RECORDS PROVIDED START
Lemma references_showing_step s op :
  references_showing s → references_showing (step new_movie_id s op).1.
Proof.
  intros Href. destruct op as [data|data|k]; simpl.
  - destruct (add_showing_movie_cases new_movie_id s data)
      as [[_ Heq]|(t & r & n & _ & _ & _ & _ & _ & _ & [[_ Heq]|[_ Heq]])];
      rewrite Heq; simpl; try done.
    intros x Hx. simpl in Hx. destruct (Href x Hx) as (i & Hi & [m Hm]).
    exists i. split; [done|]. simpl.
    rewrite lookup_insert. case_decide; eauto.
  - destruct (create_reservation_cases s data)
      as [[_ Heq]|[(m & _ & _ & Heq)|(k & m & _ & Hm & _ & Heq)]];
      rewrite Heq; simpl; try done.
    intros x Hx. simpl in Hx. apply elem_of_app in Hx as [Hx|Hx].
    + destruct (Href x Hx) as (i & Hi & [m' Hm']).
      exists i. split; [done|]. simpl.
      rewrite lookup_insert. case_decide; eauto.
    + apply list_elem_of_singleton in Hx. subst x. exists k. simpl.
      split; [done|]. rewrite lookup_insert_eq. eauto.
  - unfold delete_movie. destruct (movies s !! k) as [m|] eqn:Hm; simpl; [|done].
    intros x Hx. simpl in Hx. unfold delete_by_movie_id in Hx.
    apply list_elem_of_filter in Hx as [Hne Hx].
    destruct (Href x Hx) as (i & Hi & Hsome).
    exists i. split; [done|]. simpl. rewrite lookup_delete_ne; [done|].
    intros ->. by apply Hne.
Qed.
RECORDS PROVIDED END
_WORK TO BE COMPLETED_.
Having gone through the data above, repeat it exactly.

_ANSWER TO THE EXERCISE_.
Lemma references_showing_step s op :
  references_showing s → references_showing (step new_movie_id s op).1.
Proof.
  intros Href. destruct op as [data|data|k]; simpl.
  - destruct (add_showing_movie_cases new_movie_id s data)
      as [[_ Heq]|(t & r & n & _ & _ & _ & _ & _ & _ & [[_ Heq]|[_ Heq]])];
      rewrite Heq; simpl; try done.
    intros x Hx. simpl in Hx. destruct (Href x Hx) as (i & Hi & [m Hm]).
    exists i. split; [done|]. simpl.
    rewrite lookup_insert. case_decide; eauto.
  - destruct (create_reservation_cases s data)
      as [[_ Heq]|[(m & _ & _ & Heq)|(k & m & _ & Hm & _ & Heq)]];
      rewrite Heq; simpl; try done.
    intros x Hx. simpl in Hx. apply elem_of_app in Hx as [Hx|Hx].
    + destruct (Href x Hx) as (i & Hi & [m' Hm']).
      exists i. split; [done|]. simpl.
      rewrite lookup_insert. case_decide; eauto.
    + apply list_elem_of_singleton in Hx. subst x. exists k. simpl.
      split; [done|]. rewrite lookup_insert_eq. eauto.
  - unfold delete_movie. destruct (movies s !! k) as [m|] eqn:Hm; simpl; [|done].
    intros x Hx. simpl in Hx. unfold delete_by_movie_id in Hx.
    apply list_elem_of_filter in Hx as [Hne Hx].
    destruct (Href x Hx) as (i & Hi & Hsome).
    exists i. split; [done|]. simpl. rewrite lookup_delete_ne; [done|].
    intros ->. by apply Hne.
Qed.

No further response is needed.